Literal recipe for a custom log-Normal K = 1 family (a degenerate one-slot mirror of the lognormal_loc_scale pattern of §2.4):

my_family <- gdpar_family_custom(
  name               = "my_log_normal",
  link               = "log",
  did_holds          = TRUE,
  did_condition      = NA_character_,
  stan_loglik_block  =
    "target += normal_lpdf(log(y_real[i]) | eta[i], sigma_y[1]);",
  stan_log_lik_block =
    "log_lik[i] = normal_lpdf(log(y_real[i]) | eta[i], sigma_y[1]);",
  stan_y_pred_block  =
    "y_pred[i] = exp(normal_rng(eta[i], sigma_y[1]));",
  y_type             = "real",
  did_reference      = "User declaration"
)

The package emits an informational message restating the two user responsibilities (likelihood correctness and identifiability) every time a custom family is constructed. See ?gdpar_family_custom for the full Roxygen and Lemma 1B in Block 1 (§6.4) for the methodological backing of the D-ID declaration.


7. Known limitations and future work

  • K > 1 with grouping (J_groups > 1). Both coef.gdpar_fit and predict.gdpar_fit with newdata raise gdpar_unsupported_feature_error. In-sample prediction (newdata = NULL) is supported.
  • K > 1 with B-spline W on newdata. The in-sample path supports B-spline through apply_W_basis_diff() in Stan; the R-side reconstruction on new data presently mirrors only the polynomial branch.
  • Heterogeneous K = 3+. Queued for Session 8.4.
  • Hurdle continuous families (hurdle_gamma, hurdle_lognormal). Queued for sub-phase 8.3.7+ and Session 8.4.

References

  • Dunn, P. K., & Smyth, G. K. (1996). Randomized quantile residuals. Journal of Computational and Graphical Statistics, 5(3), 236–244.
  • Greene, W. H. (1994).
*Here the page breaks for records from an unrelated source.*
(** An absent [USING] restricts nothing; an absent [WITH CHECK] takes the
    [USING] expression. *)

Definition using_expression (P : policy R) : expression R :=
  match polqual P with
  | Some e => e
  | None => fun _ _ _ => Some true
  end.

Definition check_expression (P : policy R) : expression R :=
  match polwithcheck P with
  | Some e => e
  | None => using_expression P
  end.

(** The policies are permissive: a row passes when one policy that applies
    to the command accepts it.  With row security enabled and no policy for
    the command, no row passes (default deny). *)

Definition rls_using (c : command) (pols : list (policy R))
    (p : principal) (db : database) (r : R) : bool :=
  existsb (fun P => applies c P && is_true (using_expression P p db r)) pols.

Definition rls_check (c : command) (pols : list (policy R))
    (p : principal) (db : database) (r : R) : bool :=
  existsb (fun P => applies c P && is_true (check_expression P p db r)) pols.

(** What the principal's SELECT sees of a table: a subquery in a policy
    reads the other tables through their own policies. *)

Definition select_from (t : table) (pols : list (policy R)) (p : principal)
    (db : database) (table_rows : list R) : list R :=
  if relrowsecurity t then filter (rls_using SELECT pols p db) table_rows
  else table_rows.
End RowSecurity.

Definition authenticated (p : principal) : sql_bool :=
  sql_eq String.eqb (auth.role p) (Some "authenticated").

(** *** users

    [CREATE POLICY "Users can read own data" ON users
       FOR SELECT USING (auth.uid() = id)] *)

Definition users_policies : list (policy users.row) :=
  [ {| polname := "Users can read own data";
       polcmd := FOR SELECT;
       polqual := Some (fun p _ r => sql_eq N.eqb (auth.uid p) (Some (users.id r)));
       polwithcheck := None |} ].

(** [SELECT user_id FROM users WHERE role = 'donor'], inside a policy on a
    table that has a [user_id] column: [users] has no such column, so the name
    is the outer row's [user_id], and the subquery yields it once for every
    row of [users] that the principal sees and that has the role. *)

Definition user_id_from_users_where_role (ro : user_role) (outer_user_id : uuid)
    (p : principal) (db : database) : list (option uuid) :=
  map (fun _ : users.row => Some outer_user_id)
      (filter (fun u => is_true (sql_eq user_role_eqb (Some (users.role u)) (Some ro)))
              (select_from Users users_policies p db (users_rows db))).
Lemma keeps_within A (P : World -> World -> Prop) (m : Fn A) :
  keeps G R m -> (forall w0 w, P w0 w -> G w0 w) -> within G R P m.
Proof.
  intros Hm HP w0 w Hw. specialize (Hm w w eq_refl).
  destruct (m w) as [w' p]. destruct Hm. split; eauto.
Qed.

Lemma within_weaken A (P P' : World -> World -> Prop) (m : Fn A) :
  within G R P m -> (forall w0 w, P' w0 w -> P w0 w) -> within G R P' m.
Proof. intros Hm HP w0 w Hw. apply Hm, HP, Hw. Qed.

Lemma keeps_ret A (a : A) : keeps G R (ret a).
Proof. intros w0 w <-. simpl. auto. Qed.

Lemma keeps_throw A e : keeps G R (@throw A e).
Proof. intros w0 w <-. simpl. auto. Qed.

Lemma keeps_read A (g : World -> A) : keeps G R (read g).
Proof. intros w0 w <-. simpl. auto. Qed.

Lemma keeps_modify f : (forall w, G w (f w)) -> keeps G R (modify f).
Proof. intros Hf w0 w <-. simpl. auto. Qed.

Lemma keeps_await X (c : Call X) :
  (forall w, G w (log (EvAwait c) w)) -> keeps G R (await c).
Proof.
  intros Hc w0 w <-. simpl. split; [auto|]. intros r w' _. simpl. auto.
Qed.

Lemma keeps_await_race X (c : Call X) ms :
  (forall w, G w (log (EvAwait c) w)) -> keeps G R (await_race c ms).
Proof.
  intros Hc w0 w <-. simpl. split; [auto|]. intros r w' _. simpl. auto.
Qed.

Lemma segments_bindA A B (f : A -> Fn B) (p : Async A) :
  (forall a, keeps G R (f a)) ->
  forall w0 w, G w0 w -> segments G R p ->
  let (w', p') := bindA p f w in G w0 w' /\ segments G R p'.
Proof.
  intros Hf.
  induction p as [r|X c k IH|X c ms k IH|k IH] using Async_induction;
    intros w0 w Hw Hp; simpl in *.
  - destruct r as [a|e]; [|auto].
    specialize (Hf a w w eq_refl). destruct (f a w) as [w' p']. destruct Hf. eauto.
  - split; auto. intros r w1 Hr. specialize (Hp r w1 Hr). specialize (IH r w1).
    destruct (k r w1) as [w2 p2]. destruct Hp. apply IH; auto.
  - split; auto. intros r w1 Hr. specialize (Hp r w1 Hr). specialize (IH r w1).
    destruct (k r w1) as [w2 p2]. destruct Hp. apply IH; auto.
  - split; auto. intros w1. specialize (Hp w1). specialize (IH w1).
    destruct (k w1) as [w2 p2]. destruct Hp. apply IH; auto.
Qed.

Lemma within_bind A B (P : World -> World -> Prop) (m : Fn A) (f : A -> Fn B) :
  within G R P m -> (forall a, keeps G R (f a)) -> within G R P (bind m f).
Proof.
  intros Hm Hf w0 w Hw. unfold bind. specialize (Hm w0 w Hw).
  destruct (m w) as [w' p]. destruct Hm. apply segments_bindA; auto.
Qed.
(** The operation [connect] hands to [retryWithBackoff]. *)
Definition connect_attempt (w : world) : Retry.answer unit * world :=
  match handshakes enclave (handshakes_made w) with
  | Connects => (Retry.Resolves tt, with_client (set_connected true) (open_socket w))
  | Fails msg =>
      (Retry.Rejects (VsocketError ("Connection failed: " ^^ msg)),
       with_client (set_connected false) (open_socket w))
  | TimesOut =>
      let w1 := open_socket w in
      if connected (client w1) then (Retry.NeverSettles, w1)
      else (Retry.Rejects (VsocketError "Connection timeout"), destroy_socket w1)
  | CannotCreate msg =>
      (Retry.Rejects (VsocketError ("Failed to create vsock: " ^^ msg)),
       count_handshake w)
  end.

Definition connect (w : world) : outcome unit * world :=
  fst (Retry.retryWithBackoff connect_attempt (connect_options config) w).

Definition writeMessage (msg : TeeRequest) (w : world) : outcome unit * world :=
  match socket (client w) with
  | None => (Thrown (Some (VsocketError "Socket not available")), w)
  | Some s =>
      match encode_frame msg with
      | None =>
          (Thrown (Some (RangeError "The value of 'value' is out of range.")), w)
      | Some combined =>
          match writes enclave (writes_made w) with
          | None => (Returned tt, log [Wrote s combined] (count_write w))
          | Some msg' =>
              (Thrown (Some (VsocketError ("Write failed: " ^^ msg'))),
               log [WriteFailed s combined] (count_write w))
          end
      end
  end.

(** How the promise [p] fares in a batch of effects. *)
Fixpoint settlement (p : nat) (effs : list effect) : option (Error + jsval) :=
  match effs with
  | [] => None
  | Resolve q response :: rest =>
      if Nat.eqb p q then Some (inr response) else settlement p rest
  | Reject q error :: rest =>
      if Nat.eqb p q then Some (inl error) else settlement p rest
  | _ :: rest => settlement p rest
  end.
(** [_ensure_default_ignores_exist] *)
Definition _ensure_default_ignores_exist (fs : FileSystem) (st : Frame) : Frame :=
  match root_path st with
  | None => st
  | Some root =>
      let existing : gset string := list_to_set (_ignore_patterns st) in
      let acc :=
        foldl (ensure_step fs root (_ignore_defaults_optout st))
              (_ignore_patterns st, existing)
              (sorted_strs (elements IGNORED_DIRS_DEFAULT)) in
      with_ignore_patterns st acc.1
  end.

(** [_rescan_and_update] *)
Definition _rescan_and_update (fs : FileSystem) (st : Frame) : Frame :=
  match root_path st with
  | None => st
  | Some root =>
      let st := with_all_files st (discover_files (os_walk fs root) root) in
      let st := _ensure_default_ignores_exist fs st in
      let st := with_visible_files st (_all_files st) in
      let st := _reload_files_list st in
      _update_cmd_preview st
  end.

(** [on_refresh] *)
Definition on_refresh (fs : FileSystem) (st : Frame) : Frame :=
  match root_path st with
  | None => st
  | Some root =>
      let st := with_all_files st (discover_files (os_walk fs root) root) in
      let st := with_excluded_files_set st ∅ in
      let st := _ensure_default_ignores_exist fs st in
      let st := with_visible_files st (_all_files st) in
      let st := _reload_files_list st in
      _update_cmd_preview st
  end.

(** ** Removing ignore patterns *)

(** [l.pop(i)] for its effect on [l]; [None] for [IndexError]. *)
Definition pop (i : nat) (l : list string) : option (list string) :=
  if decide (i < length l) then Some (delete i l) else None.

(** The local [matches_any] of [on_remove_ignore]. *)
Definition matches_any (p : Path) (patterns : list string) : bool :=
  let sp := PyStr.replace "\" "/" (PurePath.str p) in
  _matches_patterns sp patterns.

(** [on_remove_ignore], [sel] being the selection of the pattern list box.
    [None] stands for the [IndexError] of an index that is not in the
    list.  The frame returned is the one [_persist_state] then writes. *)
Definition on_remove_ignore (fs : FileSystem) (sel : list nat) (st : Frame)
  : option Frame :=
  removed_patterns ← mapM (fun i => _ignore_patterns st !! i) sel;
  remaining ← foldl (fun acc i => acc ≫= pop i) (Some (_ignore_patterns st)) (reverse sel);
  let st1 := with_ignore_patterns st remaining in
  let to_unexclude :=
    List.filter (fun p => matches_any p removed_patterns
                          && negb (matches_any p remaining))
                (elements (_excluded_files_set st1)) in
  let st2 :=
    with_excluded_files_set st1
      (foldl (fun s p => s ∖ {[p]}) (_excluded_files_set st1) to_unexclude) in
  let st3 :=
    with_ignore_defaults_optout st2
      (foldl (fun s rp => if bool_decide (rp ∈ IGNORED_DIRS_DEFAULT)
                          then {[rp]} ∪ s else s)
             (_ignore_defaults_optout st2) removed_patterns) in
  Some (_rescan_and_update fs st3).

(** ** State cache *)

(** The object in the cache file.  A key is absent ([None]) or holds a
    value of the type [_persist_state] writes. *)
Record StateJson : Type := {
  j_last_dir : option string;
  j_output_name : option string;
  j_style : option string;
  j_header_text : option string;
  j_instruction_file_path : option string;
  j_flags : option (gmap string bool);
  j_ignore_patterns : option (list string);
  j_ignore_defaults_optout : option (list string);
  j_excluded_files : option (list string)
}.

(** The [flags] dict of [_persist_state]. *)
Definition flags_of (c : Checks) : gmap string bool :=
  <["parsable" := cb_parsable c]>
  (<["compress" := cb_compress c]>
  (<["line_numbers" := cb_line_numbers c]>
  (<["no_file_summary" := cb_no_file_summary c]>
  (<["no_directory_structure" := cb_no_dir_structure c]>
  (<["no_files" := cb_no_files c]>
  (<["remove_comments" := cb_remove_comments c]>
  (<["remove_empty" := cb_remove_empty c]>
  (<["truncate_b64" := cb_truncate_b64 c]>
  (<["include_empty_dirs" := cb_include_empty_dirs c]>
  (<["no_git_sort" := cb_no_git_sort c]>
  (<["include_diffs" := cb_include_diffs c]>
  (<["include_logs" := cb_include_logs c]> ∅)))))))))))).

(** [_persist_state]: the object written to the cache file. *)
Definition _persist_state (st : Frame) : StateJson :=
  {| j_last_dir := Some (dir_picker st);
     j_output_name := Some (output_name st);
     j_style := Some (GetStringSelection (style_choice st));
     j_header_text := Some (header_text st);
     j_instruction_file_path := Some (instructions_picker st);
     j_flags := Some (flags_of (checks st));
     j_ignore_patterns := Some (_ignore_patterns st);
     j_ignore_defaults_optout := Some (elements (_ignore_defaults_optout st));
     j_excluded_files :=
       Some (map PurePath.str (PurePath.sorted (elements (_excluded_files_set st)))) |}.

(** [data.get(key) or d] for a string. *)
Definition get_or (v : option string) (d : string) : string :=
  match v with
  | Some s => PyStr.or_else s d
  | None => d
  end.

(** [bool(flags.get(key))] and [bool(flags.get(key, d))] *)
Definition flag_get (flags : gmap string bool) (key : string) (d : bool) : bool :=
  default d (flags !! key).

(** The check boxes as [_restore_state] sets them from [flags]. *)
Definition checks_of (flags : gmap string bool) : Checks :=
  {| cb_parsable := flag_get flags "parsable" false;
     cb_compress := flag_get flags "compress" false;
     cb_line_numbers := flag_get flags "line_numbers" false;
     cb_no_file_summary := flag_get flags "no_file_summary" false;
     cb_no_dir_structure := flag_get flags "no_directory_structure" false;
     cb_no_files := flag_get flags "no_files" false;
     cb_remove_comments := flag_get flags "remove_comments" false;
     cb_remove_empty := flag_get flags "remove_empty" true;
     cb_truncate_b64 := flag_get flags "truncate_b64" false;
     cb_include_empty_dirs := flag_get flags "include_empty_dirs" false;
     cb_no_git_sort := flag_get flags "no_git_sort" false;
     cb_include_diffs := flag_get flags "include_diffs" false;
     cb_include_logs := flag_get flags "include_logs" false |}.

(** [_restore_state]; [file] is the parsed cache file, [None] when there is
    no such file. *)
Definition _restore_state (fs : FileSystem) (file : option StateJson) (st : Frame)
  : Frame :=
  match file with
  | None => st
  | Some data =>
      let last_dir := default EmptyString (j_last_dir data) in
      let '(dir, root) :=
        if PyStr.truthy last_dir && path_is_dir fs last_dir
        then (last_dir, Some (path_resolve fs last_dir))
        else (dir_picker st, root_path st) in
      let style := get_or (j_style data) "markdown" in
      let choice := default (style_choice st) (FindString style) in
      let out := get_or (j_output_name data) (output_name st) in
      let header := get_or (j_header_text data) EmptyString in
      let instr := get_or (j_instruction_file_path data) EmptyString in
      let picker := if PyStr.truthy instr then instr else instructions_picker st in
      let flags := default ∅ (j_flags data) in
      let st := with_widgets st dir out choice header picker (checks_of flags) in
      let st := with_root_path st root in
      let st := with_ignore_patterns st (default [] (j_ignore_patterns data)) in
      let st := with_ignore_defaults_optout st
                  (list_to_set (default [] (j_ignore_defaults_optout data))) in
      let st := with_excluded_files_set st
                  (list_to_set (map PurePath.of_str (default [] (j_excluded_files data)))) in
      match root_path st with
      | Some _ => on_refresh fs st
      | None => st
      end
  end.

(** ** Further handlers *)

(** [on_dir_changed], the picker holding the chosen directory. *)
Definition on_dir_changed (fs : FileSystem) (st : Frame) : Frame :=
  let st := with_root_path st (Some (path_resolve fs (dir_picker st))) in
  on_refresh fs st.

(** [on_filter] *)
Definition on_filter (fs : FileSystem) (st : Frame) : Frame :=
  _rescan_and_update fs st.

(** [_on_command_changed]; the frame returned is what [_persist_state]
    then writes. *)
Definition _on_command_changed (fs : FileSystem) (st : Frame) : Frame :=
  _rescan_and_update fs st.

(** [on_to_exclude], [sel] being the selection of the list of included
    files.  [None] stands for the [IndexError] of an index that is not in
    [_visible_files]. *)
Definition on_to_exclude (fs : FileSystem) (sel : list nat) (st : Frame)
  : option Frame :=
  excluded ← foldl (fun acc i =>
                      s ← acc; p ← _visible_files st !! i; Some ({[p]} ∪ s))
                   (Some (_excluded_files_set st)) sel;
  Some (_rescan_and_update fs (with_excluded_files_set st excluded)).

(** [on_to_include], [items] being the strings selected in the list of
    excluded files. *)
Definition on_to_include (fs : FileSystem) (items : list string) (st : Frame)
  : Frame :=
  let excluded :=
    foldl (fun s item => s ∖ {[PurePath.of_str item]})
          (_excluded_files_set st) items in
  _rescan_and_update fs (with_excluded_files_set st excluded).

(** [on_add_ignore], [input] being the text of the pattern field. *)
Definition on_add_ignore (fs : FileSystem) (input : string) (st : Frame)
  : Frame :=
  let pat := PyStr.strip input in
  if PyStr.truthy pat then
    let st := with_ignore_patterns st (_ignore_patterns st ++ [pat])%list in
    let st :=
      if bool_decide (pat ∈ IGNORED_DIRS_DEFAULT)
         && bool_decide (pat ∈ _ignore_defaults_optout st)
      then with_ignore_defaults_optout st (_ignore_defaults_optout st ∖ {[pat]})
      else st in
    _rescan_and_update fs st
  else st.
(** X12.  The static assets are mounted under [/shell/] with the prefix
    [/shell] stripped: for a request whose path is canonical, begins with
    [/shell/] and is not [/shell/ws], and that has no raw path (its path
    was sent in its default encoding), the router runs the handler of the
    static assets, and runs it on the path that follows [/shell]; the
    handler of [/shell/ws] is not run. *)
Theorem static_mount_strips_prefix
  (web_Handler : http.Request -> Go.M http.ResponseWriter unit unit)
  (ctx : handler.Context) (logger : slog.Logger)
  (u : websocket.Upgrader) (env : shell.SessionEnv)
  (r : http.Request) (rest : string) (s : handler.St) :
  http.Path r = "/shell/" +:+ rest →
  rest ≠ "ws" →
  mux.cleanPath (http.Path r) = http.Path r →
  http.RawPath r = EmptyString →
  handler.run (shell.newMux web_Handler ctx logger u env) r s
  = handler.run (handler.with_writer web_Handler)
      (http.MkRequest (http.Method r) ("/" +:+ rest) (http.RHeader r)
         (http.RemoteAddr r) EmptyString) s.
Proof.
  intros Hpath Hrest Hclean Hraw.
  unfold handler.run, shell.newMux, mux.ServeMux.
  rewrite Hclean.
  replace (if String.eqb (http.Method r) "CONNECT" then http.Path r
           else http.Path r) with (http.Path r)
    by now destruct (String.eqb (http.Method r) "CONNECT").
  rewrite String.eqb_refl. cbn [negb].
  rewrite Hpath.
  rewrite append_assoc.
  rewrite !best_match_under_shell by (exact Hrest || apply slash_not_ws).
  unfold mux.exactMatch.
  replace (String.eqb "/shell/" ("/shell/" +:+ (rest +:+ "/"))) with false
    by now destruct rest.
  rewrite !andb_false_r.
  rewrite call_call. unfold mux.StripPrefix.
  change (String.eqb "/shell" EmptyString) with false. cbv beta iota zeta.
  rewrite Hpath, Hraw.
  assert (Htrim : GoString.TrimPrefix ("/shell/" +:+ rest) "/shell"
                  = "/" +:+ rest).
  { unfold GoString.TrimPrefix.
    change ("/shell/" +:+ rest) with ("/shell" +:+ ("/" +:+ rest)) at 1.
    rewrite HasPrefix_append.
    unfold GoString.slice_from. cbn [String.append String.length Nat.sub].
    cbn [String.substring]. now rewrite substring_all. }
  rewrite Htrim.
  change (GoString.TrimPrefix EmptyString "/shell") with EmptyString.
  replace (String.length ("/" +:+ rest) <? String.length ("/shell/" +:+ rest))%nat
    with true
    by (symmetry; apply Nat.ltb_lt; cbn [String.append String.length]; lia).
  cbn [andb orb String.eqb]. now rewrite call_call.
Qed.

Lemma static_mount_strips_prefix_witness :
  let r := http.MkRequest "GET" "/shell/index.html" ∅ "100.64.0.2:51234"
             EmptyString in
  handler.run
    (shell.newMux sample.static_page sample.ctx sample.logger
       (shell.newUpgrader
          (shell.newCors (allowedOrigins scenario_addr "router.example")))
       sample.good_session) r handler.newSt
  = handler.run (handler.with_writer sample.static_page)
      (http.MkRequest "GET" "/index.html" ∅ "100.64.0.2:51234" EmptyString)
      handler.newSt.
Proof.
  intros r.
  apply (static_mount_strips_prefix sample.static_page sample.ctx sample.logger
           _ sample.good_session r "index.html" handler.newSt).
  - reflexivity.
  - discriminate.
  - vm_compute. reflexivity.
  - reflexivity.
Defined.

(** A request that has the prefix escaped in its raw path is not served
    from the static assets: [http.StripPrefix] answers [404]. *)
Example escaped_prefix_not_found :
  let r := http.MkRequest "GET" "/shell/x" ∅ "100.64.0.2:51234" "/%73hell/x" in
  let out := handler.run
               (shell.newMux sample.static_page sample.ctx sample.logger
                  (shell.newUpgrader
                     (shell.newCors
                        (allowedOrigins scenario_addr "router.example")))
                  sample.good_session) r handler.newSt in
  ∃ h, http.sent (handler.rw out.2) = http.SentHTTP 404 h.
Proof. cbv zeta. eexists. vm_compute. reflexivity. Qed.

(** ** A connection that is taken over *)

(** When [Upgrade] returns an error, it has written no reply past the
    writer, and it has either left the connection as it was or taken it
    over and closed it. *)
Lemma Upgrade_error_conn {R} (u : websocket.Upgrader)
  (env : websocket.ConnEnv) (r : http.Request) (s s1 : handler.St)
  (e : Go.error) :
  @websocket.Upgrade R u env r s = (Go.Val (inr e), s1) →
  http.wire (handler.rw s1) = http.wire (handler.rw s)
  ∧ (inv.same_conn (handler.rw s) (handler.rw s1)
     ∨ (http.hijacked (handler.rw s1) = true
        ∧ http.connClosed (handler.rw s1)
          = S (http.connClosed (handler.rw s)))).
Proof.
  assert (Hsame : ∀ w, inv.same_conn (handler.rw s) w →
            http.wire w = http.wire (handler.rw s)
            ∧ (inv.same_conn (handler.rw s) w
               ∨ (http.hijacked w = true
                  ∧ http.connClosed w = S (http.connClosed (handler.rw s))))).
  { intros w Hw. split; [apply Hw | now left]. }
  unfold websocket.Upgrade.
  repeat match goal with
         | |- context [if negb ?b then _ else _] => destruct b; cbn [negb]
         end;
    try (match goal with
         | |- context [websocket.returnError ?st ?reason ?s] =>
             destruct (@returnError_spec R st reason s) as (w & -> & ?)
         end; intros [= <- <-]; now apply Hsame).
  destruct (websocket.hijackErr env).
  { match goal with
    | |- context [websocket.returnError ?st ?reason ?s] =>
        destruct (@returnError_spec R st reason s) as (w & -> & ?)
    end. intros [= <- <-]. now apply Hsame. }
  destruct (websocket.buffered env).
  { intros [= <- <-]. cbn. auto. }
  destruct (websocket.writeErr env); [|discriminate].
  intros [= <- <-]. cbn. auto.
Qed.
Accounting for excess zeros and sample selection in Poisson and negative binomial regression models. NYU Stern Working Paper EC-94-10.
  • Hartig, F. (2024). DHARMa: Residual Diagnostics for Hierarchical (Multi-Level / Mixed) Regression Models. R package version 0.4.7.
  • Lambert, D. (1992). Zero-inflated Poisson regression, with an application to defects in manufacturing. Technometrics, 34(1), 1–14.
  • Mullahy, J. (1986). Specification and testing of some modified count data models. Journal of Econometrics, 33(3), 341–365.
  • Wood, S. N. (2017). Generalized Additive Models: An Introduction with R (2nd ed.). Chapman and Hall/CRC.